═════ Input ═════

#[export] Program Instance script_finite_os : FiniteOs ScriptOs :=
  {| budget := script_budget; clock := so_clock; stall _ := 0%nat; os_granularity := 1%nat |}.
Next Obligation. cbn. lia. Qed.
Next Obligation.
  intros fd n w r w' E. cbn in E. pose proof (pop_read_failures fd n (so_reads w)) as [Hle Hlt].
  destruct (pop_read fd n (so_reads w)) as [r0 reads]. simplify_eq. cbn in *.
  unfold script_budget. cbn. split; [split; [lia|by right]|]. intros e He _. specialize (Hlt e He). lia.
Qed.
Next Obligation.
  intros fd data w r w' E. cbn in E. destruct (so_quota w); simplify_eq;
    (split; [split; [done|by right]|]); by intros e [= <-].
Qed.
Next Obligation.
  intros target w pid status w' E. cbn in E. unfold script_budget.
  destruct (so_waits w) as [|st rest] eqn:Ew; simplify_eq/=; rewrite ?Ew.
  - split; [split; [done|by right]|lia].
  - split; [split; [cbn; lia|by right]|cbn; lia].
Qed.
Next Obligation. intros w t w' [= <- <-]. split; [done|]. unfold clock_read. cbn. lia. Qed.
Next Obligation. intros fd w. split; [done|by right]. Qed.
Next Obligation. intros pid signal w. split; [done|by right]. Qed.
Next Obligation. intros i o t w. split; [done|by right]. Qed.
Next Obligation. intros t w. split; [done|]. unfold clock_later. cbn. lia. Qed.
Next Obligation. intros path w. cbn. destruct (bool_decide _); (split; [done|by right]). Qed.
Next Obligation. intros path w. split; [done|by right]. Qed.
Next Obligation. intros path w. split; [done|by right]. Qed.

#[export] Program Instance script_pipe_log : PipeLog ScriptOs :=
  {| written fd w := concat (map snd (List.filter (fun x => x.1 =? fd) w.(so_writes))) |}.
Next Obligation.
  intros fd data w r w' E. cbn in E. destruct (so_quota w); simplify_eq; cbn; [by rewrite app_nil_r|].
  rewrite List.filter_app map_app concat_app. cbn. rewrite Z.eqb_refl. cbn.
  unfold zlen. by rewrite Nat2Z.id firstn_all !app_nil_r.
Qed.
Next Obligation. done. Qed.

(** A live invocation with one line to read, queued input, and a killed primary. *)
Definition sample_invocation : Invocation :=
  set_pending (as_bytes "hi")
    (new_invocation 1 (as_bytes "/run/simferret/invocation-1")
       {| sp_pid := 100; sp_stdin := 11; sp_stdout := 12; sp_stderr := 14 |}).
Definition killed_os : ScriptOs := {|
  so_reads := [(12, inl (as_bytes "ready")); (12, inr would_block); (14, inr would_block)];
  so_waits := [(100, 9); (0, 0)];
  so_tables := [[as_bytes "1"; as_bytes "100"]; []; []; []];
  so_next_fd := 18;
  so_clock := 0;
  so_files := sample_files;
  so_quota := 1;
  so_writes := [];
  so_kills := [] |}.
Notation sample_sup := (MkSup sample_invocation [] killed_os).

#[local] Instance sample_debug : DebugStr := {| debug_str s := s |}.
#[local] Instance sample_sha : Sha256 := {| sha256_digest _ := [] |}.

Lemma service_batch_bounded_witness : exists s' new,
  drain_batch 10 RuntimeLimits_default sample_sup = Some (Ok tt, s') /\
  s'.(s_events) = new /\ zlen new = 1 /\ zlen new <= MAX_SERVICE_FRAMES.
Proof.
  assert (Hs : exists s', drain_batch 10 RuntimeLimits_default sample_sup = Some (Ok tt, s')
    /\ zlen s'.(s_events) = 1).
  { eexists. split; [vm_compute; reflexivity|reflexivity]. }
  destruct Hs as (s'&E&Hz).
  destruct (proj1 (service_batch_bounded 10 RuntimeLimits_default sample_sup s'
    ltac:(vm_compute; reflexivity)) _ E) as (new&Hev&Hle&_).
  exists s', new. rewrite Hev in Hz. exact (conj E (conj Hev (conj Hz Hle))).
Defined.

Lemma cleanup_barrier_witness : exists (s1 s' : Sup ScriptOs) w1 exit,
  cleanup 10 Guest RuntimeLimits_default sample_sup = Some (Ok tt, s') /\
  members_remain Guest 100 s1.(s_os) = Some (Ok false, w1) /\
  s1.(s_inv).(i_stdout_state).(ss_eof) = true /\ s'.(s_inv).(i_exit) = Some exit.
Proof.
  assert (Hs : exists s', cleanup 10 Guest RuntimeLimits_default sample_sup = Some (Ok tt, s')).
  { eexists. vm_compute. reflexivity. }
  destruct Hs as (s'&E).
  destruct (cleanup_barrier 10 Guest RuntimeLimits_default sample_sup s' eq_refl E)
    as (s1&w1&s3&exit&Hm&Ho&_&_&_&_&_&Hx&_).
  exists s1, s', w1, exit. exact (conj E (conj Hm (conj Ho Hx))).
Defined.


Lemma flush_input_fifo_witness : exists r s',
  flush_input 10 sample_sup = Some (r, s') /\ written 11 s'.(s_os) = as_bytes "hi".
Proof.
  assert (Hs : exists r s', flush_input 10 sample_sup = Some (r, s') /\
    s'.(s_inv).(i_pending_input) = []).
  { do 2 eexists. split; [vm_compute; reflexivity|reflexivity]. }
  destruct Hs as (r&s'&E&Hp).
  destruct (flush_input_fifo 10 sample_sup 11 r s' eq_refl E) as [Hw _].
  exists r, s'. split; [exact E|]. rewrite Hp app_nil_r in Hw. exact Hw.
Defined.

═════

Return, unchanged, the run of lines above that opens with the line containing "#[local] Instance sample_debug" and closes with the line containing "assert (Hs : exists s', drain_batch". Include both.

#[local] Instance sample_debug : DebugStr := {| debug_str s := s |}.
#[local] Instance sample_sha : Sha256 := {| sha256_digest _ := [] |}.

Lemma service_batch_bounded_witness : exists s' new,
  drain_batch 10 RuntimeLimits_default sample_sup = Some (Ok tt, s') /\
  s'.(s_events) = new /\ zlen new = 1 /\ zlen new <= MAX_SERVICE_FRAMES.
Proof.
  assert (Hs : exists s', drain_batch 10 RuntimeLimits_default sample_sup = Some (Ok tt, s')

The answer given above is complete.